The schools used corporal punishment to enforce their rules, including placing children in solitary confinement, flogging, withholding food, whipping, slapping and cuffing, the Interior Department said. At times, the schools ordered older children to discipline younger ones.

The impacts of these boarding schools are still with us today.

The report found that the government collaborated with churches to Christianize schools and also found many marked and unmarked burial sites at schools with the remains of at least 500 children.

The Interior Department made a series of recommendations from identifying the number of burial sites to creating a federal memorial to help revitalize native languages. But there's more that can be done.

“We can’t change our history, but we need to understand it,” Sen. Elizabeth Warren, D-Mass., told Spectrum News.

Warren is pushing for legislation to create a healing commission that would document what happened and acknowledge injustices by the federal government.

The measure would, as Warren says, "desribe how, as a government, we're going to do what we can to make this right."

“You’re changed once you hear the truth,” Sandy White Hawk, president of the National Native American Boarding School Healing Coalition, told Spectrum News.

While the coalition is pushing for an apology from the government and the church, White Hawk says more needs to be done.

“Anytime you say you’re sorry about something, you have to change what brought you to the point that you had to apologize," she added.

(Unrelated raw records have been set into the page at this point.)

(** The tables of an intent are among users, products and orders,
    without repetition, and a join is required exactly when there are
    at least two of them. *)
Theorem intent_tables_invariant (question : str) :
  let intent := _analyze_question_intent question in
  (forall t, In t (tables intent) ->
             In t [py "users"; py "products"; py "orders"])
  /\ NoDup (tables intent)
  /\ (join_required intent = true <-> (2 <= List.length (tables intent))%nat).
Proof.
  cbv zeta. unfold _analyze_question_intent. cbn [tables join_required].
  destruct (any_in [py "用户"; py "会员"; py "客户"] (lower question));
    destruct (any_in [py "商品"; py "产品"; py "价格"; py "库存"]
                (lower question));
    destruct (any_in [py "订单"; py "购买"; py "交易"] (lower question));
    cbn [app List.length Nat.ltb Nat.leb];
    (split; [intros t Ht; cbn [In] in *; tauto|]);
    (split;
     [ repeat constructor; cbn [In]; vm_compute; intuition discriminate
     | split; intros H; try discriminate H; try reflexivity; lia ]).
Qed.

Lemma search_class_digits_spec_cases (cls s : str) :
  match search_class_digits cls s with
  | Some digits =>
      digits <> [] /\ forallb is_digit digits = true
      /\ exists before c after,
          s = before ++ c :: digits ++ after
          /\ In c cls
          /\ match after with
             | [] => True
             | x :: _ => is_digit x = false
             end
  | None =>
      forall before c x after,
        s = before ++ c :: x :: after -> In c cls -> is_digit x = false
  end.
Proof.
  induction s as [|c rest IH]; cbn [search_class_digits].
  - intros before c x after E. destruct before; discriminate E.
  - destruct (existsb (N.eqb c) cls) eqn:Ecls.
    + destruct rest as [|d rest'].
      * cbn [andb]. cbn [search_class_digits].
        intros before c0 x after E.
        destruct before as [|b0 [|b1 before]]; discriminate E.
      * destruct (is_digit d) eqn:Ed; cbn [andb].
        -- split; [cbn [take_while]; rewrite Ed; discriminate|].
           split.
           { clear. induction (d :: rest') as [|y l IHl]; [reflexivity|].
             cbn [take_while]. destruct (is_digit y) eqn:Ey; [|reflexivity].
             cbn [forallb]. now rewrite Ey. }
           exists [], c, (drop_while is_digit (d :: rest')).
           split; [cbn [app]; now rewrite <- take_drop_while|].
           split.
           { apply existsb_exists in Ecls. destruct Ecls as (y & Hy & Ey).
             apply N.eqb_eq in Ey. now subst y. }
           apply drop_while_head.
        -- destruct (search_class_digits cls (d :: rest')) as [digits|].
           ++ destruct IH as (Hne & Hall & before & c0 & after & E & Hc & Ha).
              split; [exact Hne|]. split; [exact Hall|].
              exists (c :: before), c0, after. split; [|now split].
              cbn [app]. now rewrite E.
           ++ intros before c0 x after E Hc.
              destruct before as [|b0 before]; cbn [app] in E.
              ** injection E as _ <- _. exact Ed.
              ** injection E as _ E. now apply (IH before c0 x after).
    + cbn [andb].
      destruct (search_class_digits cls rest) as [digits|].
      * destruct IH as (Hne & Hall & before & c0 & after & E & Hc & Ha).
        split; [exact Hne|]. split; [exact Hall|].
        exists (c :: before), c0, after. split; [|now split].
        cbn [app]. now rewrite E.
      * intros before c0 x after E Hc.
        destruct before as [|b0 before]; cbn [app] in E.
        -- injection E as <- _. exfalso.
           assert (existsb (N.eqb c) cls = true); [|congruence].
           apply existsb_exists. exists c. split; [exact Hc|].
           apply N.eqb_refl.
        -- injection E as _ E. now apply (IH before c0 x after).
Qed.

(** The numeric capture: when it matches, the captured text is a
    non-empty run of digits that follows a character of the class and
    is not followed by a digit; when it does not match, no character of
    the class is followed by a digit. *)
Theorem search_class_digits_spec (cls s : str) :
  match search_class_digits cls s with
  | Some digits =>
      digits <> [] /\ forallb is_digit digits = true
      /\ exists before c after,
          s = before ++ c :: digits ++ after
          /\ In c cls
          /\ match after with
             | [] => True
             | x :: _ => is_digit x = false
             end
  | None =>
      forall before c x after,
        s = before ++ c :: x :: after -> In c cls -> is_digit x = false
  end.
Proof. exact (search_class_digits_spec_cases cls s). Qed.

End IntentAnalyzer.
Lemma cpu_and_memory_not_paired_witness :
  let s' :=
    Vary.fargateConfig
      (Some {| FargateConfig.cpu := Some 256;
               FargateConfig.memoryLimitMiB := Some 30720 |})
      Index.paymentService in
  Multi.ECSServiceConfigSchema [] s' = []
  ∧ head (Topology.serviceCore Index.multiProps s')
    = Some (Cdk.Child ["payment-service-task-definition"]
              (Cdk.FargateTaskDefinition 30720 256
                 "payment-service-task-family" "LINUX" "ARM64")).
Proof.
  apply (cpu_and_memory_not_paired Index.multiProps Index.paymentService
           256 30720).
  - reflexivity.
  - apply list_elem_of_In. simpl. tauto.
  - apply list_elem_of_In. simpl. tauto.
Defined.

(** X11: for a valid service the compute defaults apply field by field and
    only to omitted fields: the task definition gets the given CPU, or 512
    when none is given, and the given memory, or 1024 when none is given;
    both values are always among the allowed ones. *)
Theorem compute_defaults_per_field
    (props : Multi.MultiServiceECSFargateLoadBalancedConstructProps)
    (s : Multi.ECSServiceConfig) :
  Multi.ECSServiceConfigSchema [] s = [] →
  let cpu := default 512 (Multi.fargateConfig s ≫= FargateConfig.cpu) in
  let memory :=
    default 1024 (Multi.fargateConfig s ≫= FargateConfig.memoryLimitMiB) in
  head (Topology.serviceCore props s)
  = Some (Cdk.Child [Multi.name s +:+ "-task-definition"]
            (Cdk.FargateTaskDefinition memory cpu
               (Multi.name s +:+ "-task-family") "LINUX" "ARM64"))
  ∧ cpu ∈ [256; 512; 1024; 2048; 4096]
  ∧ memory ∈ [512; 1024; 2048; 3072; 4096; 5120; 6144; 7168; 8192; 16384;
              30720].
Proof.
  intros Hv. apply multiService_nil in Hv as [Hcommon _].
  destruct Hcommon as (_ & _ & _ & _ & _ & _ & Hf & _).
  unfold Rules.fargateConfig in Hf. simpl.
  destruct (Multi.fargateConfig s) as [c|]; simpl.
  2: { split; [done|]. split; apply list_elem_of_In; simpl; tauto. }
  destruct (Hf c eq_refl) as [Hcpu Hmem].
  destruct (FargateConfig.cpu c) as [cpu|],
    (FargateConfig.memoryLimitMiB c) as [memory|]; simpl.
  - specialize (Hcpu cpu eq_refl). specialize (Hmem memory eq_refl).
    split; [|done].
    assert (cpu ≠ 0) as Hc.
    { intros ->. apply list_elem_of_In in Hcpu. simpl in Hcpu. lia. }
    assert (memory ≠ 0) as Hm.
    { intros ->. apply list_elem_of_In in Hmem. simpl in Hmem. lia. }
    by destruct (Z.eqb_spec cpu 0), (Z.eqb_spec memory 0).
  - specialize (Hcpu cpu eq_refl).
    split; [|split; [done|apply list_elem_of_In; simpl; tauto]].
    assert (cpu ≠ 0) as Hc.
    { intros ->. apply list_elem_of_In in Hcpu. simpl in Hcpu. lia. }
    by destruct (Z.eqb_spec cpu 0).
  - specialize (Hmem memory eq_refl).
    split; [|split; [apply list_elem_of_In; simpl; tauto|done]].
    assert (memory ≠ 0) as Hm.
    { intros ->. apply list_elem_of_In in Hmem. simpl in Hmem. lia. }
    by destruct (Z.eqb_spec memory 0).
  - split; [done|]. split; apply list_elem_of_In; simpl; tauto.
Qed.
Lemma empty_action_gives_can_witness :
  let p := {| ao_action := EmptyString |} in
  (forall q, exists seg,
     slice_last (split "." (ao_action q)) = [seg] /\
     getActionName ao_action q = join (map capitalise (split "-" seg))) /\
  getActionName ao_action p = EmptyString /\
  actionKey (getActionName ao_action p) = "can" /\
  res_allowedActions (returned ao_action (mountEnv [p]) demoHook)
    = [("can", false)].
Proof.
  apply (@empty_action_gives_can ActionOnly nat ao_action {| ao_action := EmptyString |}).
  reflexivity.
Defined.

(** ** Further facts about strings *)

Lemma split_app_separator sep a b :
  split sep (String.append a (String sep b)) = split sep a ++ split sep b.
Proof.
  induction a as [|c a IH]; simpl.
  - now rewrite Ascii.eqb_refl.
  - rewrite IH. destruct (Ascii.eqb c sep); [reflexivity|].
    pose proof (split_not_nil sep a) as Hne.
    destruct (split sep a) as [|seg segs]; [congruence|reflexivity].
Qed.

Lemma last_app_not_nil {A : Type} (l1 l2 : list A) (d : A) :
  l2 <> [] -> last (l1 ++ l2) d = last l2 d.
Proof.
  intros Hne. induction l1 as [|x l1 IH]; [reflexivity|].
  simpl app. destruct (l1 ++ l2) eqn:E.
  - destruct l1; [simpl in E; congruence|discriminate].
  - exact IH.
Qed.

Lemma contains_append c a b :
  contains c (String.append a b) = contains c a || contains c b.
Proof.
  induction a as [|x a IH]; simpl; [reflexivity|].
  now rewrite IH, orb_assoc.
Qed.
Lemma stretch_same {A : Type} (d : A) (n : nat) (l : list A) :
  length l = n -> stretch d n l = l.
Proof. intros <-; unfold stretch; now rewrite Nat.eqb_refl. Qed.

Lemma map2_ext_in {A B C : Type} (f g : A -> B -> C) (xs : list A) (ys : list B) :
  (forall a b, In a xs -> In b ys -> f a b = g a b) -> map2 f xs ys = map2 g xs ys.
Proof.
  intros H; unfold map2; apply map_ext_in; intros [a b] Hp; simpl.
  apply H; [eapply in_combine_l|eapply in_combine_r]; exact Hp.
Qed.

(** Two well-formed arrays of one shape are divided entry by entry. *)
Lemma np_divide_same {F : Type} {SF : Scalar F} (a b : matrix F) (L : nat) :
  wf a = true -> wf b = true ->
  nrows a = L -> ncols a = L -> nrows b = L -> ncols b = L ->
  np_divide a b = Ok (mkmat L (map2 (map2 fdiv) (rows a) (rows b))).
Proof.
  intros Ha Hb Har Hac Hbr Hbc; unfold np_divide.
  rewrite Har, Hac, Hbr, Hbc, broadcast_len_same; cbn [bind].
  rewrite !stretch_same by assumption.
  do 2 f_equal; apply map2_ext_in; intros ra rb Hra Hrb.
  rewrite !stretch_same; [reflexivity| |].
  - rewrite <- Hbc; now apply wf_rows.
  - rewrite <- Hac; now apply wf_rows.
Qed.

Section CorrelationModel.
Context {F : Type} {SF : Scalar F}.
Variable z2r : F -> F.
Variables (mo : Model F) (L : nat).
Hypothesis Hnum : wf (numerator mo) = true.
Hypothesis Hden : wf (denominator mo) = true.
Hypothesis Hnr : nrows (numerator mo) = L.
Hypothesis Hnc : ncols (numerator mo) = L.
Hypothesis Hdr : nrows (denominator mo) = L.
Hypothesis Hdc : ncols (denominator mo) = L.

Local Abbreviation model_rows := (model_rows z2r mo L).

Lemma correlation_model_eq :
  correlation_model z2r mo = Ok (mkmat L model_rows).
Proof.
  unfold correlation_model; rewrite (np_divide_same _ _ L) by assumption.
  cbn [bind]; unfold set_where, map_mat, nrows; simpl.
  unfold nrows in Hnr, Hdr.
  rewrite !length_map, length_seq, length_map2, Hnr, Hdr, Nat.min_id, !Nat.eqb_refl.
  reflexivity.
Qed.

Lemma length_model_rows : length model_rows = L.
Proof.
  unfold model_rows, eye_mask; simpl; unfold nrows in Hnr, Hdr.
  rewrite !length_map2, !length_map, length_map2, length_seq, Hnr, Hdr; lia.
Qed.

Lemma quotient_row (i : nat) :
  i < L ->
  nth i (map2 (map2 fdiv) (rows (numerator mo)) (rows (denominator mo))) []
  = map2 fdiv (nth i (rows (numerator mo)) []) (nth i (rows (denominator mo)) []).
Proof.
  intros Hi; unfold nrows in Hnr, Hdr.
  apply (nth_map2 (map2 fdiv)); lia.
Qed.

Lemma length_num_row (i : nat) : i < L -> length (nth i (rows (numerator mo)) []) = L.
Proof.
  intros Hi; rewrite <- Hnc; apply wf_rows; [assumption|].
  apply nth_In; unfold nrows in Hnr; lia.
Qed.

Lemma length_den_row (i : nat) : i < L -> length (nth i (rows (denominator mo)) []) = L.
Proof.
  intros Hi; rewrite <- Hdc; apply wf_rows; [assumption|].
  apply nth_In; unfold nrows in Hdr; lia.
Qed.

Lemma model_row (i : nat) :
  i < L ->
  nth i model_rows []
  = map2 (fun x (b : bool) => if b then fone else x)
      (map z2r (map2 fdiv (nth i (rows (numerator mo)) []) (nth i (rows (denominator mo)) [])))
      (map (fun j => i =? j) (seq 0 L)).
Proof.
  intros Hi; unfold model_rows; unfold nrows in Hnr, Hdr.
  rewrite (nth_map2 _ _ _ _ [] [] []).
  - rewrite nth_eye_mask_row by assumption; f_equal.
    change (@nil F) with (map z2r []) at 1; rewrite map_nth.
    now rewrite quotient_row.
  - rewrite length_map, length_map2; lia.
  - unfold eye_mask; simpl; now rewrite length_map, length_seq.
Qed.
(** * AI-Guider backend: credential failover, audio framing, request validation

    A shallow embedding of the orchestration code of the backend
    ([gemini_chat.py], [xtts_v2.py], [server.py]) and the properties of its
    credential pool, its retry loop, its speaker cache, its WAV framing and
    its request validation.

    Modelling conventions.
    - A Python [str] is the list of its code points ([Py.str]); [len] is the
      length of that list.
    - A value decoded by [json.load] / [request.get_json] is a [Py.pyval];
      a [dict] is an association list with unique keys, read by first match.
    - A Python [int] is a [Z].
    - A computation that may raise is a [Py.result]; code that mutates the
      key manager or the speaker cache threads the object explicitly and
      hands it back also when it raises.
    - The files of the machine are a finite map from paths to contents,
      threaded in the same way by the code that writes or removes files.
    - The remote text backend, the synthesis engine and the file system are
      oracles (function arguments or section variables): the theorems hold
      for every behaviour of them. *)

From Stdlib Require Import ZArith NArith List Bool Lia DecimalString Strings.Byte.
From stdpp Require Import base option list strings gmap.

#[local] Set Warnings "-register-all".
Local Open Scope Z_scope.

(* ===================================================================== *)
(** ** Python values, strings and exceptions                              *)
(* ===================================================================== *)

Module Py.

(** A [str] as its sequence of code points. *)
Definition str : Type := list N.

(** The [str] written by an ASCII literal of the source. *)
Definition lit (s : string) : str :=
  map Ascii.N_of_ascii (String.list_ascii_of_string s).
Arguments lit : simpl never.

(** [str(n)] for an [int]. *)
Definition str_of_Z (z : Z) : str := lit (NilZero.string_of_int (Z.to_int z)).
(** * monitoringsiswa: the authorization-aware data-access layer of [server.ts]

    A shallow embedding of the Express handlers of [server.ts] over an
    explicit model of the SQLite store they query.  The handlers are pure
    functions from the store and the request to a response (and, for the
    three inserts, to the next store).

    Conventions of the model:
    - a table is the list of its rows in rowid order, with the counter that
      [AUTOINCREMENT] keeps in [sqlite_sequence];
    - a JS or SQL value is [VNull], an integer, a fraction or a text; numbers
      are exact (integers in [Z], fractions in [Q]), so the rounding of
      doubles beyond 2^53 and the 64-bit range of SQLite are out of the model;
    - texts are byte strings; only ASCII white space is recognised;
    - the credentials of a login body are strings; the fields of an insert
      body are any value ([post_attendance], [post_grades], [post_behavior]),
      and [addAttendance], [addGrade], [addBehavior] are the same handlers
      on bodies whose NOT NULL fields are texts; booleans, arrays and
      objects, which the binder refuses, are out of the model;
    - [req.cookies.userId] is what cookie-parser hands to the handler when
      that is a string; a cookie it reads as JSON ([j:...]) is out of the
      model;
    - better-sqlite3 opens the file with foreign keys enforced: the stores
      of the running program have [foreign_keys] set. *)

From Stdlib Require Import ZArith QArith Bool List Ascii String Lia.
From Stdlib Require Import Sorting.Sorted Sorting.Permutation.
From Stdlib Require Import Numbers.DecimalString Numbers.DecimalZ.
Import ListNotations.

Local Open Scope string_scope.
Local Open Scope Z_scope.

(** ** Values and text-to-number conversions *)

Inductive value : Type :=
| VNull
| VInt (n : Z)
| VReal (q : Q)
| VText (s : string).

Module Lex.

Definition code (c : ascii) : Z := Z.of_N (N_of_ascii c).

(** White space skipped by [parseInt] and by SQLite's number reader:
    TAB, LF, VT, FF, CR and SPACE. *)
Definition is_space (c : ascii) : bool :=
  ((9 <=? code c) && (code c <=? 13)) || (code c =? 32).

(** Value of a character as a digit: 0-9, then a-z and A-Z as 10-35. *)
Definition digit_value (c : ascii) : option Z :=
  let n := code c in
  if (48 <=? n) && (n <=? 57) then Some (n - 48)
  else if (97 <=? n) && (n <=? 122) then Some (n - 87)
  else if (65 <=? n) && (n <=? 90) then Some (n - 55)
  else None.

Fixpoint skip_spaces (s : string) : string :=
  match s with
  | String c s' => if is_space c then skip_spaces s' else s
  | EmptyString => s
  end.

Fixpoint all_spaces (s : string) : bool :=
  match s with
  | String c s' => is_space c && all_spaces s'
  | EmptyString => true
  end.

(** An optional sign: [true] for "-". *)
Definition read_sign (s : string) : bool * string :=
  match s with
  | String "-" s' => (true, s')
  | String "+" s' => (false, s')
  | _ => (false, s)
  end.

(** The longest prefix of digits below [radix], accumulated into [acc];
    returns the value, the number of digits read and the rest. *)
Fixpoint read_digits (radix acc : Z) (n : nat) (s : string)
  : Z * nat * string :=
  match s with
  | String c s' =>
      match digit_value c with
      | Some d =>
          if d <? radix then read_digits radix (acc * radix + d) (S n) s'
          else (acc, n, s)
      | None => (acc, n, s)
      end
  | EmptyString => (acc, n, s)
  end.

Definition signed (neg : bool) (v : Z) : Z := if neg then - v else v.

End Lex.

(** JS [parseInt(string)] with no radix given: white space, sign, an optional
    [0x] prefix that selects radix 16, then the longest run of digits;
    [None] stands for [NaN]. *)
Definition parseInt (s : string) : option Z :=
  let s0 := Lex.skip_spaces s in
  let (neg, s1) := Lex.read_sign s0 in
  let (radix, s2) :=
    match s1 with
    | String "0" (String "x" r) => (16, r)
    | String "0" (String "X" r) => (16, r)
    | _ => (10, s1)
    end in
  let '(v, n, _) := Lex.read_digits radix 0 0 s2 in
  match n with
  | O => None
  | S _ => Some (Lex.signed neg v)
  end.

(** JS [String(n)] for an integer [n], as [res.cookie] applies it. *)
Definition String_of_number (n : Z) : string :=
  NilZero.string_of_int (Z.to_int n).

Module Sqlite.

(** The exponent part of a real literal: [e] or [E], a sign, digits.
    [None] when an [e] is followed by no digit. *)
Definition read_exponent (s : string) : option (Z * string) :=
  match s with
  | String "e" s' | String "E" s' =>
      let (neg, s1) := Lex.read_sign s' in
      let '(v, n, s2) := Lex.read_digits 10 0 0 s1 in
      match n with
      | O => None
      | S _ => Some (Lex.signed neg v, s2)
      end
  | _ => Some (0, s)
  end.

(** The digits, fraction and exponent of a literal whose sign was read. *)
Definition read_unsigned (neg : bool) (s1 : string) : option (Z * Z) :=
  let '(ip, ni, s2) := Lex.read_digits 10 0 0 s1 in
  let '(m, nf, s3) :=
    match s2 with
    | String "." s' => Lex.read_digits 10 ip 0 s'
    | _ => (ip, O, s2)
    end in
  match (ni + nf)%nat with
  | O => None
  | S _ =>
      match read_exponent s3 with
      | Some (e, s4) =>
          if Lex.all_spaces s4
          then Some (Lex.signed neg m, e - Z.of_nat nf)
          else None
      | None => None
      end
  end.

(** A well-formed integer or real literal, read as [m * 10^e]:
    white space, sign, digits, an optional fraction, an optional exponent,
    white space.  Hexadecimal is not well formed. *)
Definition read_number (s : string) : option (Z * Z) :=
  let (neg, s1) := Lex.read_sign (Lex.skip_spaces s) in
  read_unsigned neg s1.

(** A number is kept as an integer when it is one. *)
Definition of_Q (q : Q) : value :=
  let r := Qred q in
  match Qden r with
  | xH => VInt (Qnum r)
  | _ => VReal r
  end.

Definition of_scaled (m e : Z) : value :=
  if 0 <=? e then VInt (m * 10 ^ e)
  else of_Q (Qmake m (Z.to_pos (10 ^ (- e)))).

(** NUMERIC (and INTEGER) affinity: a text that is a well-formed number
    becomes that number, a fraction that is an integer becomes the integer;
    anything else is unchanged. *)
Definition numeric_affinity (v : value) : value :=
  match v with
  | VText s =>
      match read_number s with
      | Some (m, e) => of_scaled m e
      | None => v
      end
  | VReal q => of_Q q
  | _ => v
  end.

(** REAL affinity, of column [grades.score]. *)
Definition real_affinity (v : value) : value :=
  match numeric_affinity v with
  | VInt n => VReal (inject_Z n)
  | w => w
  end.

(** The [=] of a WHERE clause on two values whose affinities were applied;
    NULL equals nothing, a number never equals a text. *)
Definition eq (a b : value) : bool :=
  match a, b with
  | VInt x, VInt y => x =? y
  | VInt x, VReal q => Qeq_bool (inject_Z x) q
  | VReal q, VInt x => Qeq_bool q (inject_Z x)
  | VReal p, VReal q => Qeq_bool p q
  | VText s, VText t => String.eqb s t
  | _, _ => false
  end.

(** [column = ?] for an INTEGER column holding [n]. *)
Definition int_column_eq (n : Z) (param : value) : bool :=
  eq (VInt n) (numeric_affinity param).

(** [column = ?] for an INTEGER-affinity column holding a stored value. *)
Definition column_eq (stored param : value) : bool :=
  eq stored (numeric_affinity param).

This week, in Canada, Pope Francis met with survivors of residential schools there and issued an apology.

And in the U.S., Haaland is on a listening tour around the country meeting with survivors and descendants of the Federal Indian Boarding School System.

The healing commission legislation also continues to be pushed by lawmakers, but progress cannot happen overnight.

"We have a lot of pain in our communities, but it’s expressed in addiction and other ways of medicating and behaviors that are destructive," White Hawk told Spectrum News. "And the person ... they always end up hurting themselves for sure, but definitely families and communities suffer as well."